Silver lies down on the floor of the Walrus and watches with unrestrained awe his crew -- his men -- these broken sacks of barely concealed meat and bone -- hoist the sails.

He has always been a cynical man. He’d been a cynical child, as well, and he suspected he likely emerged from his mother’s womb expecting the worst in people.

If he hadn’t, he probably had come to the realization only days later, left on the steps of an orphanage somewhere. Children are smart, and some responses are only natural to the human experience. It’s instinct for a child to cry when he is hungry, and it’s instinct for Silver to not trust the people he meets.

The thing with starvation, though, and the thing about dehydration is, it doesn’t take too much time for the more complex human emotions to leave you. Shame, for instance, flees swiftly, as does pride. And it turns out cynicism, even as deeply ingrained as Silver’s, has no place when you’re trapped on a ship that’s been slowly sinking over a period of weeks. He would have thought his distrust in human integrity and decency would have been stalwart in this situation, but the opposite proved to be true.

He can't look away.
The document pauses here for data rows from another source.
Lemma strip_chars_spec l : digit_chars l →
  digit_chars (strip_zero_chars l) ∧ stoi (strip_zero_chars l) = stoi l ∧ (0 < length (strip_zero_chars l))%nat.
Proof.
  intros Hl. unfold strip_zero_chars. destruct (drop_zero_chars_spec l) as (n & E & _). destruct (drop_zero_chars l) as [|c r].
  - rewrite E, app_nil_r, stoi_only_zeros. split_and!; [by repeat constructor|done|cbn; lia].
  - rewrite E in Hl. apply Forall_app in Hl as [_ Hl]. split_and!; [done|by rewrite E, stoi_zeros|cbn; lia].
Qed.

Lemma read_groups_run n : ∀ padded, digit_chars padded → length padded = (4 * n)%nat →
  length (read_groups n padded) = n ∧ Forall digit (read_groups n padded) ∧ undigits kNumericBase (read_groups n padded) = stoi padded.
Proof.
  induction n as [|n IH]; intros padded Hd Hl; [by destruct padded|]. cbn [read_groups].
  assert (Hg : digit (stoi (take 4 padded))).
  { pose proof (stoi_bound (take 4 padded) (Forall_take _ _ _ Hd)) as H. rewrite length_take_le in H by lia. exact H. }
  destruct (IH (drop 4 padded)) as (H1 & H2 & H3); [by apply Forall_drop|rewrite length_drop; lia|]. rewrite i16_digit by done. cbn [length].
  split_and!; [by rewrite H1|by constructor|]. rewrite undigits_cons, H1, H3. rewrite <- (take_drop 4 padded) at 3. rewrite stoi_app, length_drop, Hl.
  rewrite base_pow10 by lia. by replace (Z.of_nat (4 * S n - 4)) with (4 * Z.of_nat n) by lia.
Qed.

Lemma split_frac l : ∀ ip fp, digit_chars l → split_parts l true ip fp = Some (ip, fp ++ l).
Proof.
  induction l as [|c l IH]; intros ip fp Hl; [by rewrite app_nil_r|]. apply Forall_cons in Hl as [Hc Hl]. cbn [split_parts].
  rewrite decide_False by (by intros ->). rewrite Hc, IH by done. by rewrite <- app_assoc.
Qed.

Lemma split_int l rest : ∀ ip, digit_chars l → split_parts (l ++ rest) false ip [] = split_parts rest false (ip ++ l) [].
Proof.
  induction l as [|c l IH]; intros ip Hl; [by rewrite app_nil_r|]. apply Forall_cons in Hl as [Hc Hl]. cbn [app split_parts].
  rewrite decide_False by (by intros ->). rewrite Hc, IH by done. by rewrite <- app_assoc.
Qed.

(** ** Reading *)

Lemma pad_frac_spec F : digit_chars F → ∃ k, digit_chars (pad_frac F) ∧ stoi (pad_frac F) = stoi F * 10 ^ k ∧
  Z.of_nat (length (pad_frac F)) = Z.of_nat (length F) + k ∧ 0 ≤ k ∧ (4 | Z.of_nat (length (pad_frac F))) ∧
  (∀ I, stoi (I ++ pad_frac F) = stoi (I ++ F) * 10 ^ k).
Proof.
  intros HF. unfold pad_frac. set (k := ((4 - length F `mod` 4) `mod` 4)%nat). exists (Z.of_nat k).
  assert (Hall : ∀ I, stoi (I ++ F ++ replicate k zero_char) = stoi (I ++ F) * 10 ^ Z.of_nat k).
  { intros I. rewrite app_assoc, stoi_app, stoi_only_zeros, length_replicate. lia. }
  split_and!; [apply Forall_app; split; [done|apply zero_digits]|exact (Hall [])|rewrite length_app, length_replicate; lia|lia| |exact Hall].
  rewrite length_app, length_replicate. pose proof (Nat.div_mod (length F) 4 ltac:(done)) as Hdm. pose proof (Nat.mod_upper_bound (length F) 4 ltac:(done)).
  exists (Z.of_nat ((length F + k) / 4)). assert (Hk : ((length F + k) = 4 * ((length F + k) / 4))%nat); [|lia]. unfold k.
  set (q := (length F / 4)%nat) in *. destruct (length F `mod` 4)%nat as [|[|[|[|r]]]]; cbn [Nat.sub Nat.modulo Nat.divmod fst snd]; rewrite Hdm; [..|lia].
  - replace (4 * q + 0 + 0)%nat with (q * 4)%nat by lia. rewrite Nat.div_mul; lia.
  - replace (4 * q + 1 + 3)%nat with ((q + 1) * 4)%nat by lia. rewrite Nat.div_mul; lia.
  - replace (4 * q + 2 + 2)%nat with ((q + 1) * 4)%nat by lia. rewrite Nat.div_mul; lia.
  - replace (4 * q + 3 + 1)%nat with ((q + 1) * 4)%nat by lia. rewrite Nat.div_mul; lia.
Qed.

(** The groups [numeric_in] reads from the digits [I] and [F]. *)
Section groups.
Context (I F : list ascii) (HI : digit_chars I) (HF : digit_chars F).
Let frac := pad_frac F.
Let all := strip_zero_chars (strip_zero_chars I ++ frac).
Let int_decimals := Z.of_nat (length all) - Z.of_nat (length frac).
Let int_groups := (int_decimals + 3) ÷ 4.
Let total_groups := int_groups + Z.of_nat (length frac) ÷ 4.
Let leading_pad := if int_groups * 4 - int_decimals <? 0 then 0 else int_groups * 4 - int_decimals.
Let padded := replicate (Z.to_nat leading_pad) zero_char ++ all.

Lemma group_count : length padded = (4 * Z.to_nat total_groups)%nat ∧ 0 ≤ total_groups ∧ 4 * (int_groups - total_groups) = - Z.of_nat (length frac).
Proof using HF HI.
  destruct (pad_frac_spec F HF) as (k & Hd & _ & _ & _ & [f Hf] & _). fold frac in Hf, Hd.
  destruct (strip_chars_spec I HI) as (HI' & _ & _). destruct (strip_chars_spec (strip_zero_chars I ++ frac)) as (_ & _ & Hall); [by apply Forall_app|].
  fold all in Hall. unfold padded, leading_pad, total_groups. rewrite length_app, length_replicate. rewrite Hf, Z.quot_mul by done.
  assert (Hig : 0 ≤ int_groups * 4 - int_decimals).
  { unfold int_groups. pose proof (Z.quot_rem (int_decimals + 3) 4 ltac:(done)) as Hq. pose proof (Z.rem_bound_abs (int_decimals + 3) 4 ltac:(done)). lia. }
  rewrite (proj2 (Z.ltb_ge _ 0)) by done. assert (int_groups * 4 - int_decimals + Z.of_nat (length all) = 4 * (int_groups + f)) by (unfold int_decimals; lia). lia.
Qed.

Lemma groups_value neg :
  let v := mkVar (read_groups (Z.to_nat total_groups) padded) (int_groups - 1) (if (neg : bool) then kNumericNeg else kNumericPos) (Z.of_nat (length F)) in
  wf_var v ∧ (magnitude v == inject_Z (stoi (I ++ F)) * pow10 (- Z.of_nat (length F)))%Q.
Proof using HF HI.
  intros v. destruct group_count as (Hlen & H0 & Hpos). destruct (pad_frac_spec F HF) as (k & Hfd & _ & Hfl & Hk & _ & Hst). fold frac in Hfl, Hst, Hfd.
  destruct (strip_chars_spec I HI) as (HI' & HsI & _). destruct (strip_chars_spec (strip_zero_chars I ++ frac)) as (Hal & Hsa & _); [by apply Forall_app|].
  fold all in Hal, Hsa. destruct (read_groups_run (Z.to_nat total_groups) padded) as (R1 & R2 & R3); [apply Forall_app; split; [apply zero_digits|done]|done|].
  split; [split; [done|]; destruct neg; cbn; [by right|by left]|]. unfold magnitude, mantissa, v. cbn [digits]. rewrite R3.
  assert (Hp : stoi padded = stoi (I ++ F) * 10 ^ k) by (unfold padded; by rewrite stoi_zeros, Hsa, stoi_app, HsI, <- stoi_app, Hst). rewrite Hp. unfold lowest, NDigits. cbn [digits weight]. rewrite R1.
  replace (4 * (int_groups - 1 - Z.of_nat (Z.to_nat total_groups) + 1)) with (- Z.of_nat (length frac)) by lia.
  rewrite inject_Z_mult, <- pow10_int, <- Qmult_assoc, <- pow10_add by lia. by replace (k + - Z.of_nat (length frac)) with (- Z.of_nat (length F)) by lia.
Qed.
End groups.

(** Reading a sign, digits and, behind a point, more digits. *)
Definition spelled (neg : bool) (I F : list ascii) (dot : bool) : list ascii :=
  (if neg then ["-"%char] else []) ++ I ++ (if dot then "."%char :: F else []).

Lemma numeric_in_run neg I F dot :
  digit_chars I → digit_chars F → I ++ F ≠ [] → (dot = false → F = []) →
  ∃ r, numeric_in (Some (spelled neg I F dot)) = Ret (ToData r) ∧ wf_var r ∧ stripped r ∧ dscale r = Z.of_nat (length F) ∧
    (var_value r == inject_Z ((if neg then -1 else 1) * stoi (I ++ F)) * pow10 (- Z.of_nat (length F)))%Q.
Proof.
  intros HI HF Hne Hdot. destruct (groups_value I F HI HF neg) as [Hw Hm]. destruct (finish_run _ Hw) as (F1 & F2 & F3 & F4). cbn zeta in F1, F2, F3, F4.
  eexists. split; [|split; [exact F1|split; [exact F4|split; [exact F3|]]]].
  - assert (Hsplit : split_parts (I ++ (if dot then "."%char :: F else [])) false [] [] = Some (I, F)).
    { rewrite split_int by done. destruct dot; cbn [split_parts app]; [|by rewrite Hdot]. rewrite decide_True by done. by rewrite split_frac. }
    assert (Hhead : ∀ c l, I ++ (if dot then "."%char :: F else []) = c :: l → c ≠ "+"%char ∧ c ≠ "-"%char).
    { intros c l E. destruct I as [|x I']; cbn in E.
      - destruct dot; [injection E as <- _; done|done].
      - injection E as <- _. apply Forall_cons in HI as [Hc _]. split; intros ->; done. }
    unfold numeric_in, spelled. destruct neg.
    + cbn [app]. rewrite decide_False, decide_True by done. rewrite Hsplit. destruct I, F; done.
    + cbn [app]. destruct (I ++ (if dot then "."%char :: F else [])) as [|c l] eqn:E.
      { apply app_nil in E as [-> E]. destruct dot; [done|]. by rewrite Hdot in Hne. }
      destruct (Hhead c l eq_refl). rewrite !decide_False by done. rewrite Hsplit. destruct I, F; done.
  - rewrite F2. unfold var_value, sgn. cbn [sign]. rewrite Hm, inject_Z_mult. destruct neg; cbn [Z.eqb Pos.eqb kNumericNeg kNumericPos]; ring.
Qed.

(** ** Writing *)

Lemma digits_length b fuel z acc k :
  2 ≤ b → 0 ≤ z < b ^ Z.of_nat k → (1 ≤ k)%nat → (length (Prelude.digits b fuel z acc) ≤ k + length acc)%nat.
Proof.
  intros Hb. revert z acc k. induction fuel as [|fuel IH]; intros z acc k Hz Hk; cbn [Prelude.digits]; [lia|].
  destruct (z / b =? 0) eqn:E; to_prop; [cbn; lia|]. pose proof (Z.div_mod z b ltac:(lia)) as Hdm. pose proof (Z.mod_pos_bound z b ltac:(lia)).
  assert (0 ≤ z / b) by (apply Z.div_pos; lia). destruct k as [|[|k]]; [lia|cbn in Hz; rewrite Z.div_small in E; lia|].
  assert (Hlt : z / b < b ^ Z.of_nat (S k)) by (apply Z.div_lt_upper_bound; [lia|]; rewrite <- Z.pow_succ_r, <- Nat2Z.inj_succ by lia; lia).
  specialize (IH (z / b) (z `mod` b :: acc) (S k)). cbn [length] in IH. lia.
Qed.

Lemma cval_digit_char d : 0 ≤ d < 10 → cval (digit_char d) = d ∧ is_digit (digit_char d) = true.
Proof.
  intros H. assert (Hall : ∀ n, (n < 10)%nat → cval (digit_char (Z.of_nat n)) = Z.of_nat n ∧ is_digit (digit_char (Z.of_nat n)) = true).
  { intros n Hn. do 10 (destruct n as [|n]; [done|]). lia. }
  specialize (Hall (Z.to_nat d) ltac:(lia)). by rewrite Z2Nat.id in Hall by lia.
Qed.

Lemma stoi_digits ds : Forall (λ d, 0 ≤ d < 10) ds → stoi (map digit_char ds) = undigits 10 ds ∧ digit_chars (map digit_char ds).
Proof.
  intros H. assert (E : (λ c, Z.of_N (N_of_ascii c) - 48) <$> map digit_char ds = ds).
  { induction H as [|d ds Hd _ IH]; [done|]. cbn. f_equal; [by apply cval_digit_char|exact IH]. }
  split; [unfold stoi; by rewrite E|]. apply Forall_fmap. eapply Forall_impl; [exact H|]. intros d Hd. by apply cval_digit_char.
Qed.

Lemma print_group_run d : digit d → length (print_group d) = 4%nat ∧ digit_chars (print_group d) ∧ stoi (print_group d) = d.
Proof.
  intros [H1 H2]. unfold print_group. rewrite (proj2 (Z.ltb_ge d 0)) by done. unfold print_padded. set (ds := Prelude.digits 10 5 d []).
  assert (Hl : (length ds ≤ 4)%nat) by (pose proof (digits_length 10 5 d [] 4); cbn [length] in *; unfold ds, kNumericBase in *; lia).
  assert (Hd : Forall (λ x, 0 ≤ x < 10) (replicate (4 - length ds) 0 ++ ds)).
  { apply Forall_app. split; [by apply Forall_replicate|]. apply digits_range; [lia|constructor]. }
  destruct (stoi_digits _ Hd) as [Hs Hc]. split_and!; [|done|].
  - rewrite length_map, length_app, length_replicate. lia.
  - rewrite Hs. apply undigits_printed; [lia|unfold kNumericBase in *; cbn; lia|lia].
Qed.

Lemma print_groups_run v ig n : wf_var v →
  length (print_groups v ig (Z.of_nat n)) = (4 * n)%nat ∧ digit_chars (print_groups v ig (Z.of_nat n)) ∧
  stoi (print_groups v ig (Z.of_nat n)) = psum (DigitAt v) (ig - Z.of_nat n) n.
Proof.
  intros Hv. unfold print_groups. induction n as [|n (H1 & H2 & H3)]; [split_and!; [done|constructor|done]|].
  replace (Z.of_nat (S n)) with (Z.of_nat n + 1) by lia. rewrite seqZ_app by lia. rewrite Z.add_0_l, fmap_app, concat_app.
  assert (E1 : seqZ (Z.of_nat n) 1 = [Z.of_nat n]) by (rewrite seqZ_cons, seqZ_nil by lia; done). rewrite E1. cbn [fmap list_fmap concat]. rewrite app_nil_r.
  destruct (print_group_run (DigitAt v (ig - 1 - Z.of_nat n))) as (G1 & G2 & G3); [by apply digit_at_range|].
  rewrite stoi_app, length_app, H1, H3, G1, G3. cbn [psum]. split_and!; [lia|by apply Forall_app|].
  replace (ig - (Z.of_nat n + 1)) with (ig - 1 - Z.of_nat n) by lia. replace (ig - 1 - Z.of_nat n + 1) with (ig - Z.of_nat n) by lia.
  unfold kNumericBase. change (10 ^ Z.of_nat 4) with 10000. lia.
Qed.

(** A decimal number with as many digits behind the point as its display scale. *)
Definition fits (v : NumericVar) : Prop := 0 ≤ dscale v ∧ ∃ N : Z, (magnitude v == inject_Z N * pow10 (- dscale v))%Q.

Lemma fits_lowest v N :
  wf_var v → stripped v → IsZero v = false → 0 ≤ dscale v → (magnitude v == inject_Z N * pow10 (- dscale v))%Q →
  let fg := (dscale v + 3) / 4 in - fg ≤ lowest v ∧ at_scale (- fg) v = N * 10 ^ (4 * fg - dscale v) ∧ 0 < N.
Proof.
  intros Hv Hs Hz Hd E fg. pose proof (groups_bound (dscale v) Hd) as Hg. fold fg in Hg. set (u := 4 * lowest v + dscale v).
  assert (HN : (inject_Z N == inject_Z (mantissa v) * pow10 u)%Q).
  { unfold u. rewrite pow10_add, Qmult_assoc. fold (magnitude v). rewrite E, <- Qmult_assoc, <- pow10_add. replace (- dscale v + dscale v) with 0 by lia. by rewrite Qmult_1_r. }
  assert (Hlo : - fg ≤ lowest v).
  { destruct (Z.le_gt_cases (- fg) (lowest v)) as [|Hlt]; [done|]. exfalso. destruct (nonzero_last v Hv Hs Hz) as [d Hl]. apply (last_digit v d Hv Hs Hl).
    assert (Hu : 4 ≤ - u) by (unfold u; lia). assert (HM : mantissa v = N * 10 ^ (- u)).
    { apply inject_Z_injective. rewrite inject_Z_mult, <- pow10_int by lia. rewrite HN, <- Qmult_assoc, pow10_inv. by rewrite Qmult_1_r. }
    rewrite HM. replace (- u) with (- u - 4 + 4) by lia. rewrite Z.pow_add_r, Z.mul_assoc by lia. apply Z.mod_mul. done. }
  assert (Hat : at_scale (- fg) v = N * 10 ^ (4 * fg - dscale v)).
  { apply inject_Z_injective. rewrite inject_Z_mult, <- pow10_int by lia. rewrite (magnitude_at (- fg) v Hlo) in E.
    apply (Qmult_inj_r _ _ (pow10 (4 * - fg))); [by apply Qnot_eq_sym, Qlt_not_eq, pow10_pos|]. rewrite E, <- Qmult_assoc, <- pow10_add.
    by replace (4 * fg - dscale v + 4 * - fg) with (- dscale v) by lia. }
  split_and!; [done|done|]. assert (0 < at_scale (- fg) v).
  { unfold at_scale. assert (mantissa v ≠ 0) by (intros X; apply zero_mantissa in X; [congruence|done]). pose proof (mantissa_nonneg v Hv).
    assert (0 < kNumericBase ^ (lowest v - - fg)) by (apply Z.pow_pos_nonneg; [done|lia]). nia. }
  assert (0 < 10 ^ (4 * fg - dscale v)) by (apply Z.pow_pos_nonneg; lia). nia.
Qed.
Their earnest is alien to Silver, but nonetheless fascinating.

He shifts slightly, squinting up at the unrelenting sun to watch them work frantically at getting them underway. He still holds the cup of water Billy had given him moments ago. He tries, but before long his eyes are too tired to focus on the specific movement of the men. He wants to encourage them (for that is all he is ever capable of now) but he feels dizzy trying, so he shuts his eyes and listens instead. He hears the hoarse shouts of orders from all sides, the triumphant yells every time the wind blew, and the creak, Christ, the glorious creak of a ship beginning to move.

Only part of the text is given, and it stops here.